> [Problem requirements]
In the lines below, find the one that contains "StreamedSaves.v" and write it out exactly, along with every line that follows it.

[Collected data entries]
=== Section Start ===

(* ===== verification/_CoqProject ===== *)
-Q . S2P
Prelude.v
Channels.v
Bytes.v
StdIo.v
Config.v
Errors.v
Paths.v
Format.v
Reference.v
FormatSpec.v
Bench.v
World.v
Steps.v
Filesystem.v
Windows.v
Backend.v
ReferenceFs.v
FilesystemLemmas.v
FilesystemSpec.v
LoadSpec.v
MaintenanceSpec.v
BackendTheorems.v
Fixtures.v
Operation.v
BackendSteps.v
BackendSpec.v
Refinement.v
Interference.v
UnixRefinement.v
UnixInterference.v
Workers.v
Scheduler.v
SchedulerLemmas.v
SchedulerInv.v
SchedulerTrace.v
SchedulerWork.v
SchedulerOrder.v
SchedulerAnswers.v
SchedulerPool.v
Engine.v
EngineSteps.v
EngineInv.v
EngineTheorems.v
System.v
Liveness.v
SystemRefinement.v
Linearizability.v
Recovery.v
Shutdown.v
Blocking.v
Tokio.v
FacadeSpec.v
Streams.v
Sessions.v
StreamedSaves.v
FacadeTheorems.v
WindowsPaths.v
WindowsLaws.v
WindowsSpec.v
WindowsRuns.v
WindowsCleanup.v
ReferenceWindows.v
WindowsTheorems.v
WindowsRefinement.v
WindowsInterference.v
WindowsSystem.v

=== Section End ===

> [Expected output]
StreamedSaves.v
FacadeTheorems.v
WindowsPaths.v
WindowsLaws.v
WindowsSpec.v
WindowsRuns.v
WindowsCleanup.v
ReferenceWindows.v
WindowsTheorems.v
WindowsRefinement.v
WindowsInterference.v
WindowsSystem.v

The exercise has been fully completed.